Corbyn told the crowd in Hyde Park that Blair and other world leaders supporting the war “are isolated and alone and desperately searching for friends”, adding: “Because there is no justice whatsoever in the planned war against Iraq.”

He said: “As a member of the British parliament I am very angry that we have so far been denied a vote on the possibility of going to war. 

“I find it deeply distasteful that the British Prime Minister can use the medieval powers of the royal prerogative to send young men and women to die, to kill civilians and for Iraqis to die.”

Corbyn called for a vote in Parliament “not to legitimise war” but to give him the opportunity to vote against it.

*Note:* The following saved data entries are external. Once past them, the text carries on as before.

Lemma walk_points fuel low sp pp cand pov :
  is_Some (m !! low) → is_Some (m !! sp) → is_Some (m !! pp) → is_Some (m !! cand) →
  sel_chain m low sp → score_of m sp ≤ pov → pov ≤ u64_max → (size m < fuel)%nat →
  ∃ points latest cand', chain_for (E:=E) fuel store (pruning_step self pov) (forward_chain_iterator low sp true)
      ([], score_of m pp, cand) = Ok (points, latest, cand')
    ∧ next_points low sp pp cand pov points cand'.
Proof using HP.
  intros Hlow Hsp Hpp Hcand Hc Hpov Hpov' Hf. pose proof (pk_chain HP) as HC. pose proof (pk_dag HP) as HG.
  destruct (chain_walk (E:=E) store P m g k HG HC (pruning_step self pov) fuel low sp ([], score_of m pp, cand)
    Hlow Hsp Hc Hf) as (l & Hl & ->).
  destruct (path_scores store P m g k HG HC _ _ _ Hl Hlow Hsp) as [Hk Hs].
  destruct (pruning_fold pov l [] (score_of m pp) cand) as (pre & post & pts & lat & -> & Hpre & Hpost & Hpt & ->);
    [eapply Forall_impl; [exact Hk|]; simpl; intros x [? ?]; split; [done|lia]|done|done|].
  exists pts, lat, (default cand (last pre)). split; [done|]. rewrite Forall_forall in Hpre, Hpost.
  assert (∀ c, sel_chain m low c → sel_chain m c sp → c ∈ pre ++ post) as Hall.
  { intros c Hlc Hcs. pose proof (sel_known_up m _ _ Hlow Hlc). 
    eapply (path_between store P m HC low sp); [done|..]; by apply (chain_sel store P m g k HG HC). }
  assert (∀ c, sel_chain m low c → sel_chain m c sp → deep pov c → c ∈ pre) as Hdeep.
  { intros c Hlc Hcs Hd. pose proof (Hall c Hlc Hcs) as [?|Hp]%elem_of_app; [done|]. by destruct (Hpost c Hp). }
  pose proof (λ x, path_mid_sel store P m g k HG HC _ _ _ x Hl Hlow Hsp) as Hmid.
  destruct Hpt as [H1' H2' H3' H4' H5']. split.
  - intros x Hx. destruct (H1' x Hx) as [Hxp Hxf]. destruct (Hmid x) as (? & ? & ?); [set_solver|].
    split_and!; [done..|by apply Hpre|done].
  - done.
  - intros c Hlc Hcs Hd. etrans; [by apply H3', Hdeep|]. rewrite H5'. unfold fin. by destruct (last pts).
  - destruct (last pre) as [x|] eqn:Hx; simpl.
    + apply last_Some_elem_of in Hx as Hxp. destruct (Hmid x) as (Hxk & Hlx & Hxs); [set_solver|]. split; [done|].
      right. split_and!; [done..|by apply Hpre|]. intros c Hlc Hcs Hd.
      destruct (sel_chain_linear m c x sp Hcs Hxs) as [|Hxc]; [done|].
      pose proof (sel_known_up m _ _ Hlow Hlc) as Hck.
      destruct (sel_score store P m g k HG HC x c Hxk Hck Hxc) as [->|Hlt]; [constructor|]. exfalso.
      apply last_Some in Hx as [pre' ->]. specialize (Hdeep c Hlc Hcs Hd). apply StronglySorted_app in Hs as (_ & Hs & _).
      apply StronglySorted_app in Hs as (Hs & _). apply elem_of_app in Hdeep as [Hc'|Hc'%list_elem_of_singleton].
      * specialize (Hs c x Hc'). simpl in Hs. assert (score_of m c < score_of m x) by (apply Hs; set_solver). lia.
      * subst. lia.
    + split; [done|]. left. split; [done|]. intros c Hlc Hcs Hd. specialize (Hdeep c Hlc Hcs Hd).
      destruct pre; [by apply elem_of_nil in Hdeep|]. apply last_None in Hx. done.
Qed.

He asked why £3.5billion was being spent on a war “that nobody wants” when there was an Aids pandemic in Africa and famine in the world.

The MP for Islington North added: “For those who say that this is a necessary and just conflict because it will bring about peace and security, September 11 was a dreadful event, 8,000 deaths in Afghanistan brought back none of those who died in the World Trade Centre.

“Thousands more deaths in Iraq will not make things right.

“It will set off a spiral of conflict, of hate, of misery, of desperation that will fuel the wars, the conflict, the terrorism, the depression and the misery of future generations.”

He added: “You cannot humiliate the Palestinian people in the way that they have been humiliated and not expect some problem in the future.”

He closed his speech with a message for the British Government: “Stop now or pay the political price.”

The then-leader of the Liberal Democrats, Charles Kennedy, also addressed crowds at the rally, giving a famous speech now recognised as iconic.

Kennedy, who died last year, spoke out against the British and US governments, questioning the legitimacy of their reasons for going to war.

Corbyn is facing increasing pressure within his party to step down.

The Labour leader has had to replace most of his Shadow Cabinet following a series of shock resignations in the past two weeks.